抽出が速すぎたり、逆に遅すぎたりして、本来の美味しさを引き出せないことがあります。
エスプレッソを始めるなら、豆のまま購入し、ご自宅でグラインダーを使って挽くことをおすすめします。
もし最初に一つだけアドバイスをするとしたら、
「エスプレッソ用に挽かれた粉は買わず、豆のまま購入しましょう。」
これだけで、美味しいエスプレッソに一歩近づきます。
⑦ 成分無調整牛乳
ラテを作るなら、牛乳選びも大切です。
とはいえ、最初から特別な牛乳を探す必要はありません。
スーパーで販売されている成分無調整牛乳であれば、基本的にどれでも美味しいラテを作ることができます。
スチームすると自然な甘みが引き立ち、エスプレッソとの相性も良くなります。
まずは普段飲み慣れている成分無調整牛乳で試してみて、お好みの味を見つけてみてください。
⑧ 浄水した水、または軟水
コーヒーの大部分は水です。
そのため、水が変わると味も変わります。
また、水道水に含まれるカルキやミネラルは、エスプレッソマシン内部に水あかが付着する原因になることがあります。
ご家庭では、浄水器を通した水や軟水を使うと、より美味しく、マシンも長持ちしやすくなります。
特にエスプレッソマシンは毎日使うものなので、水にも少しだけ気を配ることをおすすめします。
慣れてきたら揃えたい便利なアイテム
ここまで紹介した基本の道具があれば、自宅で美味しいラテやアメリカーノを楽しむことができます。
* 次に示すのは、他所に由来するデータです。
Lemma before_irrefl (a : A) : before a a = false.
Proof.
  destruct (before a a) eqn:E; [|reflexivity].
  pose proof (before_asym a a E). congruence.
Qed.

Lemma sort_insert_perm (x : A) (l : list A) :
  Permutation (sort_insert before x l) (x :: l).
Proof.
  induction l as [|y l IH]; simpl; [reflexivity|].
  destruct (before y x); [|reflexivity].
  rewrite IH. apply perm_swap.
Qed.

Lemma stable_sort_perm (l : list A) : Permutation (stable_sort before l) l.
Proof.
  induction l as [|x l IH]; simpl; [reflexivity|].
  rewrite sort_insert_perm. now constructor.
Qed.

Lemma stable_sort_length (l : list A) :
  List.length (stable_sort before l) = List.length l.
Proof. apply Permutation_length, stable_sort_perm. Qed.

(* descending order: no element is strictly before one that precedes it *)
Abbreviation not_after := (fun a b : A => before b a = false).

Lemma sort_insert_sorted (x : A) (l : list A) :
  StronglySorted not_after l -> StronglySorted not_after (sort_insert before x l).
Proof.
  induction 1 as [|y l Hs IH Hall]; simpl.
  - repeat constructor.
  - destruct (before y x) eqn:E.
    + constructor; [exact IH|].
      rewrite Forall_forall in *. intros z Hz.
      apply (Permutation_in _ (sort_insert_perm x l)) in Hz.
      destruct Hz as [<-|Hz]; [now apply before_asym | now apply Hall].
    + constructor; [now constructor|].
      constructor; [exact E|].
      rewrite Forall_forall in *. intros z Hz.
      apply (before_negtrans z y x); [now apply Hall | exact E].
Qed.

Lemma stable_sort_sorted (l : list A) :
  StronglySorted not_after (stable_sort before l).
Proof.
  induction l as [|x l IH]; simpl; [constructor|].
  now apply sort_insert_sorted.
Qed.
(** * Position health and transaction orchestration of the lending dashboard

    A shallow embedding of the core of the [Dashboard] component
    (health-factor engine, position accounting, transaction orchestrator,
    liquidation sizer) and the properties its specification states.

    - [bigint] values are [Z]; [/] on bigints is truncating division and
      raises [RangeError] on a zero divisor.
    - JavaScript [number]s are IEEE 754 binary64 values, modelled by the
      rationals they denote together with the rounding function [rnd]
      (round to nearest, ties to even, 53-bit significand, gradual
      underflow, overflow to infinity).
    - The component state is one record; event handlers and effects are
      written in a small state/exception/output monad whose output is the
      list of transactions handed to [writeContract]. *)

From Stdlib Require Import ZArith QArith Qround Qpower Qabs Qreduction.
From Stdlib Require Import SpecFloat String Ascii List Bool Lia Lqa.
Import ListNotations.

(** ** JavaScript numbers *)

Module JsNumber.

Local Open Scope Q_scope.

Inductive number : Type :=
| NaN
| PosInf
| NegInf
| Fin (q : Q).

Definition two : Q := 2 # 1.

(** [floor_log2 q] is the binary exponent of a positive rational:
    [2 ^ floor_log2 q <= q < 2 ^ (floor_log2 q + 1)]. *)
Definition floor_log2 (q : Q) : Z :=
  let e0 := (Z.log2 (Qnum q) - Z.log2 (Zpos (Qden q)))%Z in
  if Qle_bool (two ^ e0) q then e0 else (e0 - 1)%Z.

(** Nearest integer, ties to the even one. *)
Definition round_half_even (q : Q) : Z :=
  let f := Qfloor q in
  match Qcompare (q - inject_Z f) (1 # 2) with
  | Lt => f
  | Gt => (f + 1)%Z
  | Eq => if Z.even f then f else (f + 1)%Z
  end.

(** Exponent of the unit in the last place: 53 significant bits, and never
    below the subnormal spacing [2 ^ -1074]. *)
Definition ulp_exp (q : Q) : Z := Z.max (floor_log2 q - 52) (-1074).

Definition rnd_pos_value (q : Q) : Q :=
  let k := ulp_exp q in
  inject_Z (round_half_even (q / two ^ k)) * two ^ k.

Definition overflow_threshold : Q := two ^ 1024.
(** What the fallback branch of the decoder pushes for a legacy tuple: the
    three required slots, then the one-element array of the username if it
    is not empty, then the phone number if it is not empty. Nothing is
    pushed for a field that is not there, so without a username the phone
    number is in slot 3. *)
Definition legacy_pushed (r : Legacy.Peer) : list value :=
  [JBigInt (Legacy.peer_id r); JBigInt (Legacy.peer_accessHash r);
   JStr (Legacy.peer_type r)]
  ++ (if Legacy.truthy_string (Legacy.peer_username r)
      then [JArr [default ""%string (Legacy.peer_username r)]] else [])
  ++ (if Legacy.truthy_string (Legacy.peer_phoneNumber r)
      then [JStr (default ""%string (Legacy.peer_phoneNumber r))] else []).

Definition Legacy_valid (r : Legacy.Peer) : Prop :=
  int64 (Legacy.peer_id r) ∧ int64 (Legacy.peer_accessHash r)
  ∧ short_string (Legacy.peer_type r)
  ∧ short_string (default ""%string (Legacy.peer_username r))
  ∧ short_string (default ""%string (Legacy.peer_phoneNumber r)).

(** *** Secret chats *)

Definition with_optional (rekeyStep' rekeyExchange' adminId' ttl' : option Z)
    (r : SecretChat) : SecretChat :=
  {| id := id r; accessHash := accessHash r; isAdmin := isAdmin r;
     authKey := authKey r; mtproto := mtproto r; layer := layer r;
     inSeqNo := inSeqNo r; outSeqNo := outSeqNo r; inSeqNoX := inSeqNoX r;
     outSeqNoX := outSeqNoX r; timeRekey := timeRekey r;
     created := created r; changed := changed r;
     rekeyStep := rekeyStep'; rekeyExchange := rekeyExchange';
     adminId := adminId'; ttl := ttl' |}.

(** Every field fits its writer, and the timestamps are singles. *)
Record SecretChat_valid (r : SecretChat) : Prop := {
  valid_id : int32 (id r);
  valid_accessHash : int64 (accessHash r);
  valid_authKey : short_bytes (authKey r);
  valid_mtproto : int32 (mtproto r);
  valid_layer : int32 (layer r);
  valid_inSeqNo : int32 (inSeqNo r);
  valid_outSeqNo : int32 (outSeqNo r);
  valid_inSeqNoX : int32 (inSeqNoX r);
  valid_outSeqNoX : int32 (outSeqNoX r);
  valid_timeRekey : int32 (timeRekey r);
  valid_created : Float.exact (created r);
  valid_changed : Float.exact (changed r);
  valid_rekeyStep : int32 (default 0 (rekeyStep r));
  valid_rekeyExchange : int64 (default 0 (rekeyExchange r));
  valid_adminId : int64 (default 0 (adminId r));
  valid_ttl : int32 (default 0 (ttl r))
}.

(** The flags word for a set of optional fields that are there. *)
Definition flags_of (r : SecretChat) : Z :=
  (if rekeyStep r is Some _ then 8 else 0)
  + (if rekeyExchange r is Some _ then 16 else 0)
  + (if adminId r is Some _ then 32 else 0)
  + (if ttl r is Some _ then 64 else 0).

(** The bytes of an optional field: those of its value when it is there. *)
Definition optional_bytes (n : nat) (f : option Z) : list byte :=
  match f with Some v => le_bytes n v | None => [] end.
さらに慣れてきたら、抽出を安定させたり、お手入れをしやすくしたりする便利なアイテムを少しずつ追加していくのもおすすめです。
- ディストリビューター
コーヒー粉を均一にならし、抽出ムラを減らしやすくします。
- WDTツール
ダマになったコーヒー粉をほぐし、均一に整えるための道具です。
- ポルタフィルターリング(ドージングリング)
コーヒー粉がこぼれにくくなり、作業がしやすくなります。
- ドージングカップ
コーヒー豆や挽いた粉をスムーズに移す時に便利です。
- バリスタクロス
スチームノズルやマシン周りをきれいに保つために使います。
- コーヒーブラシ
グラインダーやマシン周りの清掃に便利です。
- タンピングマット
カウンターを傷から守り、安定してタンピングできます。
これらは最初からすべて揃える必要はありません。
まずは基本の道具でエスプレッソを楽しみ、必要だと感じたタイミングで少しずつ買い足していくのがおすすめです。
最初から完璧を目指さなくて大丈夫
エスプレッソは奥が深い飲み物です。
豆を変える。
挽き目を変える。
抽出時間を変える。
ミルクの温め方を変える。
少し変えるだけで、味は驚くほど変わります。
だからこそ、最初から完璧を目指す必要はありません。
まずは基本の道具を使って、自宅で一杯淹れてみること。
そこから少しずつ、自分の好きな味を見つけていけば大丈夫です。
エスプレッソは、道具を少しずつ揃えながら、自分好みの一杯を追求していく楽しさも魅力のひとつです。
まとめ:まずは基本の道具で、自宅の一杯を楽しもう
自宅で美味しいラテやアメリカーノを楽しむために、まず揃えたいのは以下のものです。
- エスプレッソマシン
- グラインダー
- コーヒースケール
- タンパー
- ミルクピッチャー
- 新鮮なコーヒー豆
- 成分無調整牛乳
- 浄水した水、または軟水
この基本があれば、自宅でも本格的なラテやアメリカーノを楽しめます。
最初からすべてを完璧に揃える必要はありません。
まずは美味しい一杯を楽しむことから始めてみてください。